I went to college, got married and began my teaching career in 1978.  My husband Paul and I raised two boys with many of the same values.  Paul was a staunch Republican until the late 90's when he decided his party had abandoned what he thought was important.  He became an Independent.  I joined the teacher's union in 1979, the beginning of my second year in the profession.  I was a member and an elected leader in the National Education Association for over 25 years.  All of the over 3 million members of the NEA are regular teachers and school employees just like me.  No hired goons- just people who go to work every day and teach kids or support the people who do.  I joined because I thought it was important to support my profession, and work to improve our schools for new generations of teachers and students who would come after me.  I still believe that today.  I worked hard as a teacher and a leader- to live the values of my life and my profession; respect for others, honest disagreement, fairness, a commitment to life long learning and the success of my students.  My union kept me from arbitrary punishment for speaking up at a governing board meeting early in my career- though it didn't stop the district administration from trying to intimidate a second year teacher and keep her from expressing her views about district budget cuts in public.  My teaching career spanned 20 years in two states and three districts- in all that time my pay never reached $40,000.  I left the classroom in 1998 with a Master's Degree.  If I went back today, I wouldn't earn much more. And yes, I paid into the public pension system, an equal match to my employer with the hope of getting a portion of it back, just like millions of other public employees across our country.  When my husband died five years ago, that future income became even more important.  

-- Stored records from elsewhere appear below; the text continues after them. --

(** The query scans this distance. *)
Definition scanned (q : mbr_t) (h : Z) : Prop := exists l, query_ranges q = Some l /\ covered l h.

Lemma covers_box q cx cy :
  between (xmin q) cx (xmax q) -> between (ymin q) cy (ymax q) ->
  scanned q (hilbert_xy2d_64 (double_to_lex_uint32 cx) (double_to_lex_uint32 cy)).
Proof.
  intros (X0 & X & X1 & Hx) (Y0 & Y & Y1 & Hy). unfold scanned, query_ranges. rewrite decompose_asserts by apply lex_u32.
  assert (forall a b, plain a -> plain b -> rank a <= rank b ->
    Z.shiftr (double_to_lex_uint32 a) shift <= Z.shiftr (double_to_lex_uint32 b) shift) as Hle.
  { intros a b Ha Hb Hab. rewrite !Z.shiftr_div_pow2 by done. apply Z.div_le_mono; [done|by apply lex_le]. }
  rewrite (proj2 (Z.leb_le _ _) (Hle (xmin q) (xmax q) X0 X1 ltac:(lia))), (proj2 (Z.leb_le _ _) (Hle (ymin q) (ymax q) Y0 Y1 ltac:(lia))).
  cbn [andb]. eexists. split; [done|]. rewrite ranges_exact by apply lex_u32. right. split; split; apply Hle; (done || lia).
Qed.

(** A row whose rectangle lies in the query rectangle is stored at a distance the query scans, when
    its centroid lies between its corners: [within], [contain] and [equal] queries miss no row. *)
Lemma contained_rows_scanned mode q m :
  mode = within \/ mode = contain \/ mode = equal -> mbr_predicate mode q m = true ->
  plain (xmin q) -> plain (xmax q) -> plain (ymin q) -> plain (ymax q) ->
  between (xmin m) (centroid (xmin m) (xmax m)) (xmax m) ->
  between (ymin m) (centroid (ymin m) (ymax m)) (ymax m) ->
  scanned q (stored_at m).
Proof.
  intros Hmode Hp X0 X1 Y0 Y1 (_ & Cx & _ & Hx) (_ & Cy & _ & Hy).
  assert (rank (xmin q) <= rank (xmin m) /\ rank (xmax m) <= rank (xmax q) /\
          rank (ymin q) <= rank (ymin m) /\ rank (ymax m) <= rank (ymax q)) as (? & ? & ? & ?).
  { destruct Hmode as [-> |[-> | ->]]; cbn [mbr_predicate] in Hp;
      unfold mbr_within, mbr_equals, dle, deq in Hp; rewrite !andb_true_iff in Hp; lia. }
  unfold stored_at. apply covers_box; (do 3 (split; [assumption|])); lia.
Qed.

(** ** Where the scan misses rows *)

Definition num (z : positive) : double := of_float (binary_normalize 53 1024 (Zpos z) 0 false).

Definition square (lo hi : double) : mbr_t := {| xmin := lo; ymin := lo; xmax := hi; ymax := hi |}.

(** An [intersect] query misses a row: the square from 0 to 3 meets the square from 2 to 4, but
    the ranges come from the query square alone and the row is stored at its centroid (1.5, 1.5), below the cells of the query. *)
Lemma intersecting_row_not_scanned :
  let q := square (num 2) (num 4) in let m := square 0 (num 3) in
  mbr_predicate intersect q m = true /\ ~ scanned q (stored_at m) /\ is_Some (query_ranges q).
Proof.
  split; [by vm_compute|]. unfold scanned, query_ranges, stored_at. rewrite decompose_asserts by apply lex_u32.
  match goal with |- context [if ?b then _ else _] => assert (b = true) as -> by (by vm_compute) end.
  split; [|eexists; exact eq_refl]. intros (l & Hl & H). apply Some_inj in Hl. rewrite <- Hl in H. revert H.
  rewrite ranges_exact by apply lex_u32. vm_compute. intros [H|[[H _] _]]; [done|by apply H].
Qed.

(** The two zeros are one coordinate and two cells: the point (-0, -0) lies in the square from 0 to
    1 and is stored outside the ranges of that query. *)
Lemma negative_zero_not_scanned :
  let q := square 0 (num 1) in let m := square minus_zero minus_zero in
  mbr_predicate within q m = true /\ ~ scanned q (stored_at m) /\ is_Some (query_ranges q).
Proof.
  split; [by vm_compute|]. unfold scanned, query_ranges, stored_at. rewrite decompose_asserts by apply lex_u32.
  match goal with |- context [if ?b then _ else _] => assert (b = true) as -> by (by vm_compute) end.
  split; [|eexists; exact eq_refl]. intros (l & Hl & H). apply Some_inj in Hl. rewrite <- Hl in H. revert H.
  rewrite ranges_exact by apply lex_u32. vm_compute. intros [H|[[H _] _]]; [done|by apply H].
Qed.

A life story in one blog post is a challenge- but it is a beginning.  I wanted to paint my picture, the truth of my life, in my own words.  Because too much of the rhetoric about greedy public sector union members who don't work hard and feel entitled to a "taxpayer" pension want you to ignore the work and lives behind their commentary.  They make assumptions about peoples' work, contributions, motivations and values.  They forget to tell you that these unions are made up of your police, firefighters, teachers, sanitation workers, postal workers, corrections officers, and public health care workers,  most who spent their careers in public service and helped pay into their pension systems. They don't tell you many public employees had minimal  or no raises in more than half of the last 10 years, even when times were good.  There's no "union" without the people who belong to it.  Are there abuses in pension systems? Sure.  Let's work together to fix those.  Do we need more quality control, better evaluations and more productivity in the public sector?  Absolutely-we need it in the private sector as well- there is always room for improvement.  Should we all fairly share the  burden of budget deficits and at the same time build an infrastructure for the future?  Definitely.  But demeaning public workers and making their unions a scapegoat for budget woes is no way to come together and solve problems. Let's try that- an honest conversation, without the accusations and assumptions.  You'd be amazed what cooperation, good faith negotiations and problem solving can do.  Civilizations, governments and productive businesses have been built on those efforts.  We need Forward Thinking, not backwards movement.